To her, the earliest evidence of true civilization was a healed femur, the long bone in the leg. A healed femur showed that someone took care of the injured person – hunted on his behalf, brought him food and served him at a personal sacrifice, she said.

“Savage societies could not afford such pity,” surgeon and Christian author Dr. Paul Brand and co-author Philip Yancey wrote in the 1980 book “Fearfully and Wonderfully Made.” Other authors over the years have also cited the story, although when and where Mead gave the lecture remains unknown. She died in 1978.

The story may be apocryphal, but it rings true to me.

A year ago on Oct. 23, I was out for my morning walk when I slipped and fell hard on a charming, but treacherous, brick sidewalk in Old Town Alexandria.

I got my first ride in an ambulance that day. An x-ray at the hospital revealed I had fractured my right femur in three places. I had never before broken a bone.

The orthopedic surgeon said more than once it was a shame the break hadn’t been an inch or so higher. Then, I could have had a hip replacement, which, he assured me, would have been a speedier, easier recovery than I faced. I never dreamed I’d wish I qualified for hip replacement.

The surgeon put me back together with a long steel screw, a plate and four pins and said it would be a year before I felt like my old self. I spent a couple of days in the hospital and a week at a hospital rehab center, learning to coax my right leg to move. At first, lying in bed, I couldn’t raise my leg at all.

I learned how to get in a car by sitting first and then picking up and moving my right leg. I reversed the procedure to get out.

A couple of weeks after it happened, I wrote in this space about my mishap. After covering health care policy as a reporter, it was eye-opening to be on the receiving end of care. I was, and am, impressed by the dedication of health care professionals.

An anniversary is a good time to reflect on what’s happened and what we’ve learned. My mishap, as disruptive as it was, helped prepare me for life during a pandemic.

When the novel coronavirus hit in March, I already knew what it felt like to be plucked from the reality I knew and dropped into a world I did not know.

I could not drive for eight weeks and learned to rely on other people. My mishap made me grateful for not only for medical personnel but for family and friends who cheered me on.

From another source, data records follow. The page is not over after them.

(** * nRF Cloud webhook handler (src/index.js): model and verification

    The repository is one asynchronous function, [module.exports], run once
    per HTTP request by the hosting platform.  It reads [process.env],
    checks the request, verifies an HMAC signature over the raw body, parses
    the body as JSON and writes one document per telemetry message.

    The handler is embedded as a function in a small monad [js] that carries
    what the JavaScript code does besides computing a value: the calls it
    makes on the platform ([log], [error], the database client), the state
    of the document store, and exceptions.  The libraries the handler calls
    (Node's [crypto] and [JSON], the Appwrite SDK and the store behind it)
    are not part of the repository: they are the fields of
    the class [Platform], and every theorem holds for all its instances. *)

From Stdlib Require Import ZArith String Ascii List Bool SpecFloat.
From Stdlib.Strings Require Import Byte.
From Stdlib Require Import Decimal DecimalString.
From stdpp Require Import base option list gmap strings.

Local Open Scope Z_scope.
Set Warnings "-register-all".

(** ** JavaScript values

    [JSON.parse] yields exactly the values of [json]; a JavaScript number is
    an IEEE 754 double, [spec_float].  An object is the list of its own
    properties in insertion order, each key bound once.  [undefined] is not a
    JSON value and only arises from reading a property that is not there. *)

Inductive json : Type :=
| JNull
| JBool (b : bool)
| JNum (n : spec_float)
| JStr (s : string)
| JArr (items : list json)
| JObj (props : list (string * json)).

Inductive value : Type :=
| undefined
| of_json (j : json).

(** The own property [k] of an object literal. *)
Fixpoint own (props : list (string * json)) (k : string) : value :=
  match props with
  | [] => undefined
  | (k', v) :: rest => if String.eqb k' k then of_json v else own rest k
  end.
(** What has been printed stays printed. *)
Lemma read_lines_stdout st start lines :
  ∃ more, (foldl read_line st (enumerate start lines)).2 = st.2 ++ more.
Proof.
  revert st start. induction lines as [|line lines IH]; intros st start.
  - exists []. by rewrite app_nil_r.
  - cbn [enumerate foldl]. destruct (IH (read_line st (start, line)) (S start)) as [more ->].
    destruct (valid_line line) eqn:Hvalid.
    + rewrite read_line_valid by done. by exists more.
    + rewrite read_line_short by done. cbn [snd]. rewrite <- app_assoc. by eexists.
Qed.

(** C7. Reading a flow log returns, for each line with at least eight
    fields and in the order of the lines, the pair of its seventh and eighth
    field; on such a line both fields exist and nothing else is looked at. *)
Theorem records_in_line_order (lines : list string) :
  (process_flow_logs (Contents lines)).1
  = Returned (fields_7_8 <$> filter (λ line, valid_line line = true) lines)
  ∧ (∀ line, valid_line line = true →
       Str.split (Str.strip line) !! 6%nat = Some (fields_7_8 line).1
       ∧ Str.split (Str.strip line) !! 7%nat = Some (fields_7_8 line).2
       ∧ process_flow_logs (Contents [line]) = (Returned [fields_7_8 line], [])).
Proof.
  split.
  - unfold process_flow_logs. cbn [fst]. by rewrite read_lines_records.
  - intros line Hvalid. destruct (valid_line_fields line Hvalid) as [H6 H7].
    do 2 (split; [done|]).
    unfold process_flow_logs. cbn [enumerate foldl].
    by rewrite read_line_valid.
Qed.

Lemma records_in_line_order_witness :
  let line := "2 123 eni-0a 10.0.1.201 198.51.100.2 443 49153 6 25 20000 1 2 ACCEPT OK" in
  valid_line line = true
  ∧ process_flow_logs (Contents [line]) = (Returned [("49153", "6")], []).
Proof.
  intros line.
  assert (valid_line line = true) as Hvalid by (by vm_compute).
  split; [done|].
  destruct (records_in_line_order [line]) as [_ Hline].
  destruct (Hline line Hvalid) as (_ & _ & ->). by vm_compute.
Defined.

Lemma valid_line_split (line : string) :
  valid_line line = true ↔ (8 ≤ length (Str.split line))%nat.
Proof. unfold valid_line. by rewrite split_strip, bool_decide_eq_true. Qed.

Lemma process_flow_logs_contents (lines : list string) :
  process_flow_logs (Contents lines)
  = (Returned (fields_7_8 <$> filter (λ line, valid_line line = true) lines),
     (foldl read_line ([], []) (enumerate 1 lines)).2).
Proof. unfold process_flow_logs. by rewrite read_lines_records. Qed.

(** C4. A line with fewer than eight fields adds no record: the records are
    those of the log without the line, a warning with its line number is
    printed, the lines after it are still read, and the run writes the same
    output and ends with the same status as without the line. *)
Theorem short_line_skipped (pre post : list string) (line : string)
    (lookup_table : file (list string)) (output : target) :
  (length (Str.split line) < 8)%nat →
  let with_line := Contents (pre ++ line :: post) in
  let without := Contents (pre ++ post) in
  (∃ records, (process_flow_logs with_line).1 = Returned records
              ∧ (process_flow_logs without).1 = Returned records)
  ∧ WarnInsufficientFields (S (length pre)) ∈ (process_flow_logs with_line).2
  ∧ output_file (generate_output lookup_table with_line output)
    = output_file (generate_output lookup_table without output)
  ∧ exit_status (generate_output lookup_table with_line output)
    = exit_status (generate_output lookup_table without output).
Proof.
  intros Hshort with_line without.
  assert (valid_line line = false) as Hinvalid.
  { apply not_true_is_false. rewrite valid_line_split. lia. }
  assert (filter (λ l, valid_line l = true) (pre ++ line :: post)
          = filter (λ l, valid_line l = true) (pre ++ post)) as Hfilter.
  { rewrite !filter_app. f_equal. apply filter_cons_False. by rewrite Hinvalid. }
  split; [|split].
  - eexists. unfold with_line, without.
    rewrite !process_flow_logs_contents. cbn [fst]. by rewrite Hfilter.
  - unfold with_line. rewrite process_flow_logs_contents. cbn [snd].
    rewrite enumerate_app, foldl_app. cbn [enumerate foldl].
    rewrite read_line_short by done.
    match goal with
    | |- _ ∈ (foldl read_line ?st (enumerate ?n post)).2 =>
        destruct (read_lines_stdout st n post) as [more ->]
    end.
    cbn [snd]. change (1 + length pre)%nat with (S (length pre)). set_solver.
  - unfold generate_output, with_line, without.
    destruct (read_lookup_table lookup_table) as [[lookup_data|status] out]; [|done].
    rewrite !process_flow_logs_contents, Hfilter. by destruct output.
Qed.

Lemma short_line_skipped_witness :
  let valid := "2 123 eni-0a 10.0.1.201 198.51.100.2 443 49153 6 25 20000 1 2 ACCEPT OK" in
  let short := "2 123 eni-0a 10.0.1.201 198.51.100.2" in
  (length (Str.split short) < 8)%nat
  ∧ (process_flow_logs (Contents ([valid] ++ short :: [valid]))).1
    = Returned [("49153", "6"); ("49153", "6")]
  ∧ WarnInsufficientFields 2 ∈ (process_flow_logs (Contents ([valid] ++ short :: [valid]))).2.
Proof.
  intros valid short.
  assert (length (Str.split short) < 8)%nat as Hshort by (vm_compute; lia).
  destruct (short_line_skipped [valid] [valid] short Missing Writable Hshort)
    as ((records & _ & _) & Hwarn & _).
  split; [done|]. split; [by vm_compute|exact Hwarn].
Defined.

(** C1. For a flow log that can be read, the counts of [tag_count] and the
    counts of [portprotocol_count] have the same sum, the number of lines
    that split into at least eight fields. *)
Theorem counts_sum_to_valid_lines (lines : list string)
    (lookup_table : gmap (string * string) string) :
  ∃ flow_data out,
    process_flow_logs (Contents lines) = (Returned flow_data, out)
    ∧ sum_values (tag_count (match_flowdata_tags (entry_of <$> flow_data) lookup_table).1)
      = sum_values (portprotocol_count
                      (match_flowdata_tags (entry_of <$> flow_data) lookup_table).1)
    ∧ sum_values (portprotocol_count
                    (match_flowdata_tags (entry_of <$> flow_data) lookup_table).1)
      = Z.of_nat (length (filter (λ line, (8 ≤ length (Str.split line))%nat) lines)).
Proof.
  do 2 eexists. split; [apply process_flow_logs_contents|].
  match goal with
  | |- context [match_flowdata_tags (entry_of <$> ?fd) _] =>
      destruct (handler_free_sums fd lookup_table) as (_ & Htag & Hpp)
  end.
  rewrite Htag, Hpp, length_fmap. split; [done|].
  do 2 f_equal. apply list_filter_iff. intros line. apply valid_line_split.
Qed.

(** ** The loader *)

(** The loop never raises: unpacking is only reached with three fields. *)
Lemma load_rows_returns rows start lookup_data out :
  (load_rows (enumerate start rows) lookup_data out).1
  = inr (foldl store_row lookup_data rows).
Proof.
  revert start lookup_data out.
  induction rows as [|row rows IH]; intros start lookup_data out; [done|].
  cbn [enumerate load_rows foldl]. case_bool_decide as Hlen.
  - rewrite IH. do 2 f_equal.
    destruct row as [|? [|? [|? [|? ?]]]]; simpl in *; done.
  - destruct row as [|port [|protocol [|tag [|? ?]]]]; simpl in Hlen; try lia.
    by rewrite IH.
Qed.

Lemma read_lookup_table_contents header rows :
  (read_lookup_table (Contents (header :: rows))).1
  = Returned (foldl store_row ∅ rows).
Proof.
  unfold read_lookup_table.
  pose proof (load_rows_returns rows 2 ∅ []) as Hload.
  destruct (load_rows (enumerate 2 rows) ∅ []) as [[e|lookup_data] out];
    simpl in Hload; [done|]. by injection Hload as ->.
Qed.

Lemma store_row_lookup lookup_data row key :
  store_row lookup_data row !! key
  = match row with
    | [port; protocol; tag] =>
        if decide ((port, Str.lower protocol) = key) then Some tag else lookup_data !! key
    | _ => lookup_data !! key
    end.
Proof.
  destruct row as [|port [|protocol [|tag [|? ?]]]]; simpl; try done.
  apply lookup_insert.
Qed.

(** Rows that do not carry a key leave its entry alone. *)
Lemma store_rows_other rows lookup_data key :
  key ∉ row_keys rows → foldl store_row lookup_data rows !! key = lookup_data !! key.
Proof.
  revert lookup_data. induction rows as [|row rows IH]; intros lookup_data Hnot; [done|].
  cbn [foldl]. unfold row_keys in *.
  destruct row as [|port [|protocol [|tag [|? ?]]]]; simpl in Hnot; rewrite IH; try done.
  - apply not_elem_of_cons in Hnot as [Hne _]. simpl. by rewrite lookup_insert_ne.
  - by apply not_elem_of_cons in Hnot as [_ Hnot].
Qed.

Lemma store_rows_dom rows lookup_data :
  dom (foldl store_row lookup_data rows) = dom lookup_data ∪ list_to_set (row_keys rows).
Proof.
  revert lookup_data. induction rows as [|row rows IH]; intros lookup_data.
  - simpl. by rewrite (right_id_L ∅ (∪)).
  - cbn [foldl]. rewrite IH. unfold row_keys.
    destruct row as [|port [|protocol [|tag [|? ?]]]]; simpl; try done.
    rewrite dom_insert_L.
    by rewrite (comm_L (∪) {[(port, Str.lower protocol)]}), <- (assoc_L (∪)).
Qed.

Lemma store_rows_filter rows lookup_data :
  foldl store_row lookup_data (filter (λ row, length row = 3%nat) rows)
  = foldl store_row lookup_data rows.
Proof.
  revert lookup_data. induction rows as [|row rows IH]; intros lookup_data; [done|].
  destruct (decide (length row = 3%nat)) as [Hlen|Hlen].
  - rewrite filter_cons_True by done. cbn [foldl]. apply IH.
  - rewrite filter_cons_False by done. cbn [foldl]. rewrite IH. f_equal.
    destruct row as [|? [|? [|? [|? ?]]]]; simpl in *; done.
Qed.

(** C5. When several rows of the lookup table have the same port and the
    same protocol up to letter case, the table maps that key to the tag of
    the last of them: a row of three fields after which no row has its key
    decides the entry, whatever the rows before it. *)
Theorem last_row_wins (header : list string) (pre post : list (list string))
    (port protocol tag : string) :
  (port, Str.lower protocol) ∉ row_keys post →
  ∃ lookup_data,
    (read_lookup_table (Contents (header :: pre ++ [port; protocol; tag] :: post))).1
    = Returned lookup_data
    ∧ lookup_data !! (port, Str.lower protocol) = Some tag.
Proof.
  intros Hlast. eexists. split; [apply read_lookup_table_contents|].
  rewrite foldl_app. cbn [foldl]. rewrite store_rows_other by done.
  simpl. apply lookup_insert_eq.
Qed.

I arrived home with a walker and in a few weeks graduated to a cane. The cane, though, became a crutch and I gave it up months later only because the surgeon said it was time.

At first, a nurse, physical therapist and home health aide came to my house. For a couple of weeks, I felt uncomfortable taking a shower unless someone stood right outside the door, in case I needed help. Fortunately, I never needed any.

Life during a pandemic also makes you aware that risks lurk everywhere. Health officials continue to insist we’re safer at home. I already worked at home, but sometimes we have to go out.

I’d never feared falling before, but danger loomed large.

In my three-story townhouse, stairs were a challenge. For the longest time, I held onto the banister tightly and took the stairs one careful step at a time.

In December, once I was cleared to drive, I went to out-patient physical therapy. After the pandemic hit, I moved to online PT and then to exercise videos.

After a year, I’m glad to say my femur has healed and I’m practically my old self. I’m back to walking four miles a day. I take the stairs without holding on. I even walk on brick sidewalks.